##### Data supplied #####

(* ===== verification/UringUdp.v ===== *)
(** * core/transport/io_uring_transport.rs: the UDP server on io_uring

    The receive loop, the waiting tasks and the send task of [uring_udp_recv_loop], as a step
    relation over the state of [Udp].  Against udp_transport.rs the datagram is not cut to the
    size of a packet but refused, there is no limit of tasks, and everything runs on the
    runtime of the receive loop, which ends with it.  The loop awaits nothing between
    publishing a packet and spawning its task.  Before a datagram the loop takes a free buffer
    of the pool ([slots] of Uring.v) and gives it back at once; none is held here. *)

From stdpp Require Import base numbers list gmap strings relations.
From Stdlib Require Import ZArith Lia.
From S2P Require Import Prelude External ExternalModel Common Timestamp Event RingBuffer Pipeline.
From S2P Require Import Sharded Udp.

Module uring_udp.
Import udp.
Definition UDP_HEADER_SIZE : nat := 8.
Definition UDP_PAYLOAD_SIZE : nat := 48.
Definition UDP_PACKET_SIZE : nat := 56.
Definition RECV_BUFFER_SIZE : nat := 2048.

Section uring_udp.
Context `{UL : UuidLib}.
Notation Pipeline := (sharded.ShardedPipeline (E := TransactionEvent) (R := TransactionResult)).

Definition udp_deserialize_event (clock : Z) (bytes : list Z) : BlazerResult TransactionEvent :=
  if negb (length bytes =? UDP_PAYLOAD_SIZE)%nat
  then Err (Internal ("io_uring UDP: invalid payload size: expected " +:+ string_of_Z (Z.of_nat UDP_PAYLOAD_SIZE) +:+ ", got " +:+
              string_of_Z (Z.of_nat (length bytes))))
  else
    let tx_id := field 0 8 bytes in
    let debit_id := field 8 8 bytes in
    let credit_id := field 16 8 bytes in
    let amount := field 24 8 bytes in
    let timestamp_nanos := field 32 8 bytes in
    let ledger_u32 := field 40 4 bytes in
    let code := field 44 2 bytes in
    let flags_byte := field 46 1 bytes in
    let e := event.new clock (from_u64 tx_id) (from_u64 debit_id) (from_u64 credit_id) amount
               (ledger_of_wire ledger_u32) code in
    Ok (event.MkEvent (event.sequence e) (event.transaction_id e) (event.debit_account_id e)
          (event.credit_account_id e) (event.amount_units e) (from_nanos timestamp_nanos)
          (event.ledger_id e) (event.code e) (event_flags.from_raw flags_byte) (event.pending_transfer_id e)).

(** One datagram: the turn of the receive loop with the task it spawns. *)
Definition receive (clock : Z) (progress : nat -> RingBuffer TransactionEvent -> RingBuffer TransactionEvent)
    (from : Z) (datagram : list Z) (s : Server) : option Server :=
  let packet_bytes := take RECV_BUFFER_SIZE datagram in
  let s := set_pc Checking (count_received s) in
  if negb (length packet_bytes =? UDP_PACKET_SIZE)%nat then Some s
  else
    let sequence := field 0 8 packet_bytes in
    match udp_deserialize_event clock (drop UDP_HEADER_SIZE packet_bytes) with
    | Err _ => Some s
    | Ok ev =>
        let shard := Z.to_nat (debit_of ev mod sharded.shard_count (pipeline s)) in
        match sharded.publish_event debit_of progress ev (pipeline s) with
        | None => None
        | Some (Err _, p) => Some (set_pipeline p s)
        | Some (Ok q, p) =>
            match sharded.shard_results shard p with None => None | Some _ =>
            let w := MkWaiter from sequence shard q ev
                       (Z.to_nat (sharded.route_to_shard (debit_of ev) (sharded.shard_count (pipeline s)))) in
            Some (MkServer Checking (shutdown s) p (packets_received s) (packets_sent s)
                    (tasks s ++ [Polling (length (published s)) w]) (queue s) (published s ++ [w]) (transmitted s) (lost s))
            end
        end
    end.

(** The tasks and the send task ([found], [timed_out], [enqueue], [transmit]) are those of
    udp_transport.rs, but for the end of the runtime. *)
Inductive step : Server -> Server -> Prop :=
  | step_check s : pc s = Checking -> step s (set_pc (if shutdown s then Exited else Receiving) s)
  | step_receive clock progress from d s s' :
      pc s = Receiving -> (forall n r, ring_buffer.claim (progress n r) = ring_buffer.claim r) ->
      receive clock progress from d s = Some s' -> step s s'
  | step_receive_error s : pc s = Receiving -> step s (set_pc Checking s)
  | step_found i s s' : pc s <> Exited -> found i s = Some s' -> step s s'
  | step_timed_out i s s' : pc s <> Exited -> timed_out i s = Some s' -> step s s'
  | step_enqueue i s s' : pc s <> Exited -> enqueue i s = Some s' -> step s s'
  | step_transmit ok s s' : pc s <> Exited -> transmit ok s = Some s' -> step s s'
  | step_engine i r new s s' : engine_turn i r new s = Some s' -> step s s'
  | step_shutdown s : step s (set_shutdown s).

Definition reachable (p : Pipeline) (s : Server) : Prop := rtc step (start p) s.
End uring_udp.
End uring_udp.

Section uring_udp_theorems.
Context `{UL : UuidLib}.
Import udp.

(** The two decoders differ in the text of an error only. *)
Lemma deserialize_same clock bytes ev :
  uring_udp.udp_deserialize_event clock bytes = Ok ev <-> deserialize_event_static clock bytes = Ok ev.
Proof. unfold uring_udp.udp_deserialize_event, deserialize_event_static, uring_udp.UDP_PAYLOAD_SIZE, PAYLOAD_SIZE. by destruct (negb _). Qed.

(** A turn is a turn of udp_transport.rs without waiting for a permit. *)
Lemma receive_split clock progress from d s s' :
  uring_udp.receive clock progress from d s = Some s' ->
  s' = set_pc Checking (count_received s) \/
  exists s1, receive clock progress from d s = Some s1 /\
    (s' = s1 \/ exists k w, pc s1 = Acquiring k w /\ s' = set_pc Checking (set_tasks (tasks s1 ++ [Polling k w]) s1)).
Proof.
  unfold uring_udp.receive, receive. cbv zeta. unfold uring_udp.RECV_BUFFER_SIZE, uring_udp.UDP_PACKET_SIZE, PACKET_SIZE, uring_udp.UDP_HEADER_SIZE, HEADER_SIZE.
  destruct (Nat.eqb_spec (length (take 2048 d)) 56) as [Hl|]; [|intros [= <-]; by left]. cbn [negb].
  rewrite length_take in Hl. assert (length d = 56%nat) as Hd by lia.
  rewrite (take_ge d 2048), (take_ge d 56), Hd by lia. cbn [Nat.eqb negb].
  destruct (uring_udp.udp_deserialize_event clock _) as [ev|e] eqn:E; [|intros [= <-]; by left].
  apply deserialize_same in E. rewrite E. intros H. right.
  destruct (sharded.publish_event _ _ _ _) as [[[q|e] p]|]; [|injection H as <-; eexists; split; [done|by left]|done].
  destruct (sharded.shard_results _ p); [|done]. injection H as <-. eexists. split; [done|]. right. by eexists _, _.
Qed.

Lemma server_inv_mono cap cap' s : (cap <= cap')%nat -> server_inv cap s -> server_inv cap' s.
Proof. intros Hle []. constructor; try done. lia. Qed.

Lemma uring_step_inv cap s s' :
  server_inv cap s -> Z.of_nat (length (published s)) < 2 ^ 63 - 1 -> uring_udp.step s s' -> server_inv (S cap) s'.
Proof.
  intros Hs Hlen Hstep. pose proof (server_inv_mono cap (S cap) s ltac:(lia) Hs) as Hs'. destruct Hstep as [s E|clock progress from d s s' E Hp H|s E|i s s' _ H|i s s' _ H|i s s' _ H|ok s s' _ H|i r new s s' H|s].
  - destruct (shutdown s); apply inv_pc; try done; by rewrite E.
  - apply receive_split in H as [->|(s1 & H & [->|(k & w & Hpc & ->)])].
    + apply (inv_pipeline (S cap) s Checking (pipeline s)); try done; [by rewrite E|by eapply sv_pipe].
    + by eapply receive_inv.
    + assert (server_inv cap s1) as H1 by by eapply receive_inv.
      pose proof (sv_running cap s1 H1). apply udp_spawn_inv; [by apply (server_inv_mono cap); [lia|]|done|lia].
  - apply inv_pc; try done. by rewrite E.
  - by eapply found_inv.
  - by eapply timed_out_inv.
  - by eapply enqueue_inv.
  - by eapply transmit_inv.
  - by eapply engine_inv.
  - apply inv_pc; try done. by destruct (pc s).
Qed.

(** What a step leaves behind: packets are only added, and nothing is transmitted after the
    exit of the receive loop, which stays. *)
Lemma uring_step_keeps s s' :
  uring_udp.step s s' ->
  (length (published s) <= length (published s'))%nat /\
  (pc s = Exited -> pc s' = Exited /\ transmitted s' = transmitted s /\ tasks s' = tasks s /\ queue s' = queue s).
Proof.
  intros [s0 E|clock progress from d s0 s1 E Hp H|s0 E|i s0 s1 E H|i s0 s1 E H|i s0 s1 E H|ok s0 s1 E H|i r new s0 s1 H|s0].
  - split; [done|]. by rewrite E.
  - split; [|by rewrite E]. apply receive_split in H as [->|(s2 & H & Hs)]; [done|].
    assert (step s0 s2) as Hst by by eapply step_receive. apply step_published in Hst.
    by destruct Hs as [->|(k & w & _ & ->)].
  - split; [done|]. by rewrite E.
  - split; [|done]. apply (step_published s0). by eapply step_found.
  - split; [|done]. apply (step_published s0). by eapply step_timed_out.
  - split; [|done]. apply (step_published s0). by eapply step_enqueue.
  - split; [|done]. apply (step_published s0). by eapply step_transmit.
  - split; [apply (step_published s0); by eapply step_engine|]. intros E. unfold engine_turn in H.
    destruct (sharded.shards (pipeline s0) !! i); [|done]. destruct (negb _); [done|].
    destruct new as [[]|]; [destruct (sharded.results _ !! _); [done|]|]; by simplify_eq/=.
  - split; [done|]. intros E. by split_and!.
Qed.

Lemma uring_reachable_inv default_event count cap p s :
  sharded.valid_count count = true -> sharded.new default_event count cap = Ok p -> uring_udp.reachable p s ->
  Z.of_nat (length (published s)) < 2 ^ 63 - 1 -> exists bound, server_inv bound s.
Proof.
  intros Hv Hn Hr. revert s Hr.
  apply (rtc_ind_r (R := uring_udp.step) (fun s => Z.of_nat (length (published s)) < 2 ^ 63 - 1 -> exists bound, server_inv bound s)).
  - intros _. exists 0%nat. by eapply start_inv.
  - intros s s' _ Hst IH Hlen. destruct (uring_step_keeps s s' Hst) as [Hle _]. destruct IH as [bound Hi]; [lia|].
    exists (S bound). eapply uring_step_inv; [done|lia|done].
Qed.

(** the UDP server on io_uring answers like the other one, under every interleaving: a packet
    at most once, to its sender and with its number, with the code 0 only for the committed
    result of that very packet.  It ends with its receive loop: what has not been transmitted
    when the loop leaves is never sent. *)
Theorem uring_udp_answers_sound (default_event : nat -> TransactionEvent) (count cap : Z)
    (p : sharded.ShardedPipeline (E := TransactionEvent) (R := TransactionResult)) (s : Server) :
  sharded.valid_count count = true -> sharded.new default_event count cap = Ok p -> uring_udp.reachable p s ->
  Z.of_nat (length (published s)) < 2 ^ 63 - 1 ->
  let responses := queue s ++ transmitted s ++ lost s in
  NoDup (answers <$> responses) /\
  (forall r, r ∈ responses -> exists w c, published s !! answers r = Some w /\ to_peer r = peer w /\
     bytes r = response_bytes (number w) c /\
     (c = 1 \/ c = 0 /\ exists i t, (sharded.shard_results (routed_to w) (pipeline s) ≫= fun m => m !! ring_seq w) =
                                    Some (event.Committed i t))) /\
  (forall s', pc s = Exited -> rtc uring_udp.step s s' -> transmitted s' = transmitted s).
Proof.
  intros Hv Hn Hr Hlen. destruct (uring_reachable_inv _ _ _ _ _ Hv Hn Hr Hlen) as [bound Hi].
  destruct (answers_sound bound s Hi) as (Hd & Ha & _). split_and!; [done|done|].
  intros s' Hpc Hss. clear -Hpc Hss. induction Hss as [|s s1 s' Hst _ IH]; [done|].
  destruct (uring_step_keeps s s1 Hst) as [_ Hk]. destruct (Hk Hpc) as (Hpc1 & <- & _). by apply IH.
Qed.
End uring_udp_theorems.

Module uring_udp_examples.
Import udp udp_examples.
#[local] Existing Instance uid.lib.

Definition uring_turn (t : Turn) (s : Server) : option Server :=
  match t with
  | Loop => match pc s with Checking => Some (set_pc (if shutdown s then Exited else Receiving) s) | _ => None end
  | Datagram from d => match pc s with Receiving => uring_udp.receive 0 still from d s | _ => None end
  | Permit => Some (set_shutdown s)
  | Found i => match pc s with Exited => None | _ => found i s end
  | Late i => match pc s with Exited => None | _ => timed_out i s end
  | Queue i => match pc s with Exited => None | _ => enqueue i s end
  | Send ok => match pc s with Exited => None | _ => transmit ok s end
  | Result i q r =>
      match sharded.shards (pipeline s) !! i with
      | Some sh => engine_turn i (sharded.ring sh) (Some (q, r)) s
      | None => None
      end
  end.
Definition uring_run (l : list Turn) (s : Server) : option Server := foldl (fun o t => o ≫= uring_turn t) (Some s) l.

Lemma uring_turn_step t s s' : uring_turn t s = Some s' -> uring_udp.step s s'.
Proof.
  destruct t; cbn [uring_turn].
  - destruct (pc s) eqn:E; try done. intros [= <-]. by apply uring_udp.step_check.
  - destruct (pc s) eqn:E; try done. intros H. by eapply uring_udp.step_receive.
  - intros [= <-]. apply uring_udp.step_shutdown.
  - intros H. apply (uring_udp.step_found i); by destruct (pc s).
  - intros H. apply (uring_udp.step_timed_out i); by destruct (pc s).
  - intros H. apply (uring_udp.step_enqueue i); by destruct (pc s).
  - intros H. apply (uring_udp.step_transmit ok); by destruct (pc s).
  - destruct (sharded.shards (pipeline s) !! shard); [|done]. apply uring_udp.step_engine.
Qed.

Lemma uring_run_reachable p l s : uring_run l (start p) = Some s -> uring_udp.reachable p s.
Proof.
  unfold uring_udp.reachable. revert s. induction l as [|t l IH] using rev_ind; intros s; unfold uring_run in *.
  - intros [= <-]. apply rtc_refl.
  - rewrite foldl_app. cbn. destruct (foldl _ _ l) as [s1|] eqn:E; [|done]. cbn. intros H.
    eapply rtc_r; [by apply IH|]. by eapply uring_turn_step.
Qed.

(** A payment is committed, the server is shut down before its task runs again ([Permit]
    stands for the shutdown), and the receive loop leaves. *)
Definition stopped : list Turn :=
  [Loop; Datagram 80 (encode (packet 1 3)); Loop; Result 1 0 commit; Permit; Datagram 80 [0]; Loop].
Definition stopped_state : Server := Eval vm_compute in default (start shards) (uring_run stopped (start shards)).
Lemma stopped_run : uring_run stopped (start shards) = Some stopped_state.
Proof. vm_refl. Qed.

(** The committed payment is never answered. *)
Lemma uring_udp_answers_sound_witness :
  pc stopped_state = Exited /\ (fun w => result_of w (pipeline stopped_state)) <$> published stopped_state = [Some commit] /\
  forall s', rtc uring_udp.step stopped_state s' -> transmitted s' = [].
Proof.
  destruct (uring_udp_answers_sound blank 2 4 shards stopped_state eq_refl eq_refl
              (uring_run_reachable shards stopped stopped_state stopped_run)) as (_ & _ & H); [cbn; lia|].
  split; [reflexivity|]. split; [vm_refl|]. exact (fun s' => H s' eq_refl).
Defined.
End uring_udp_examples.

#####

▸ **Assignment**
Report every line from the listing above where the string "Definition" can be found.

▸ **Task response**
Definition UDP_HEADER_SIZE : nat := 8.
Definition UDP_PAYLOAD_SIZE : nat := 48.
Definition UDP_PACKET_SIZE : nat := 56.
Definition RECV_BUFFER_SIZE : nat := 2048.
Definition udp_deserialize_event (clock : Z) (bytes : list Z) : BlazerResult TransactionEvent :=
Definition receive (clock : Z) (progress : nat -> RingBuffer TransactionEvent -> RingBuffer TransactionEvent)
Definition reachable (p : Pipeline) (s : Server) : Prop := rtc step (start p) s.
Definition uring_turn (t : Turn) (s : Server) : option Server :=
Definition uring_run (l : list Turn) (s : Server) : option Server := foldl (fun o t => o ≫= uring_turn t) (Some s) l.
Definition stopped : list Turn :=
Definition stopped_state : Server := Eval vm_compute in default (start shards) (uring_run stopped (start shards)).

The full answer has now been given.